'MobLand's Marketing Speedrun Continues with the First Trailer

'MobLand's Marketing Speedrun Continues with the First Trailer

Guy Ritchie was initially known in the U.S. for being the second husband of Madonna Louise Ciccone, whom he married after they met and fell in love on the set of one of his biggest misfires, Swept Away. Sure, in the U.K., the man was recognized as a wunderkind, having made the crime comedy classic Lock, Stock & Two Smoking Barrels before he turned 30, followed by the international smash hit, Snatch, which made Colin Farrell's career. However, nearly two decades after Madonna divorced him, Ritchie has become one of Hollywood's most reliable hitmakers. His 2009 Sherlock Holmes film may not have been as faithful or inspired as passionate of a fanbase as Steven Moffat's Sherlock, but one is getting a prequel spinoff with Ralph and Joseph Fiennes' nephew as Young Sherlock, and it's not Moffat. Now, Paramount+ is pulling a hail mary with his newest show, MobLand, hoping to have one current hit when parent company Paramount's merger with Skydance closes.
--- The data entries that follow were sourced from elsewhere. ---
(** [from_utf8(bytes).is_ok()] *)
Fixpoint is_utf8 (l : bytes) : bool :=
  match l with
  | [] => true
  | b :: l =>
      if b <? 0x80 then is_utf8 l
      else if b <? 0xC2 then false
      else if b <? 0xE0 then
        match l with c1 :: l => tail_byte 0x80 0xBF c1 && is_utf8 l | _ => false end
      else if b <? 0xF0 then
        match l with
        | c1 :: c2 :: l =>
            tail_byte (if b =? 0xE0 then 0xA0 else 0x80) (if b =? 0xED then 0x9F else 0xBF) c1 &&
            tail_byte 0x80 0xBF c2 && is_utf8 l
        | _ => false
        end
      else if b <? 0xF5 then
        match l with
        | c1 :: c2 :: c3 :: l =>
            tail_byte (if b =? 0xF0 then 0x90 else 0x80) (if b =? 0xF4 then 0x8F else 0xBF) c1 &&
            tail_byte 0x80 0xBF c2 && tail_byte 0x80 0xBF c3 && is_utf8 l
        | _ => false
        end
      else false
  end.

Inductive IntErrorKind : Type := KEmpty | InvalidDigit | PosOverflow | NegOverflow.

(** The digits of [parse]: away from zero, in the range [lo, hi]. *)
Fixpoint parse_digits (negative : bool) (lo hi : Z) (r : Z) (l : bytes) : result IntErrorKind Z :=
  match l with
  | [] => Ok r
  | c :: l =>
      let overflow := if negative then NegOverflow else PosOverflow in
      if negb (is_ascii_digit c) then Err InvalidDigit
      else
        let m := r * 10 in
        if negb ((lo <=? m) && (m <=? hi)) then Err overflow
        else
          let r := if negative then m - (c - 48) else m + (c - 48) in
          if negb ((lo <=? r) && (r <=? hi)) then Err overflow
          else parse_digits negative lo hi r l
  end.

(** [str::parse] of an integer type with the range [lo, hi]. *)
Definition parse_int (lo hi : Z) (l : bytes) : result IntErrorKind Z :=
  match l with
  | [] => Err KEmpty
  | b :: digits =>
      if bool_decide (digits = []) && ((b =? 43) || (b =? 45)) then Err InvalidDigit
      else if b =? 43 then parse_digits false lo hi 0 digits
      else if (b =? 45) && (lo <? 0) then parse_digits true lo hi 0 digits
      else parse_digits false lo hi 0 l
  end.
Paramount+ isn't wrong to pin their hopes on Ritchie's series, which features a cast of actors who mainly do big budget films and arrives with a slick, fun trailer set to The Rolling Stones (natch). Ritchie has been the creative force behind a string of box office smashes in the last decade, including the 2019 live-action remake of Aladdin. (It doesn't matter what you think of it, money talks, and Ritchie's film was the biggest box office haul of the man's career, with $1 billion worldwide, becoming one of the highest-grossing films in the last year before the pandemic changed Hollywood.)

Since then, Ritchie has started dividing his time between making streaming series and films, to the same high success rate. His The Gentlemen spinoff was one of Netflix's biggest hits of 2024, no small feat considering how many originals the streaming service debuts a year. Paramount+ is basically banking on Ritchie's name and the cast to bring in the eyeballs, especially with the current compressed marketing timeline it's chosen to go with for the series to qualify for the 2025 Emmys.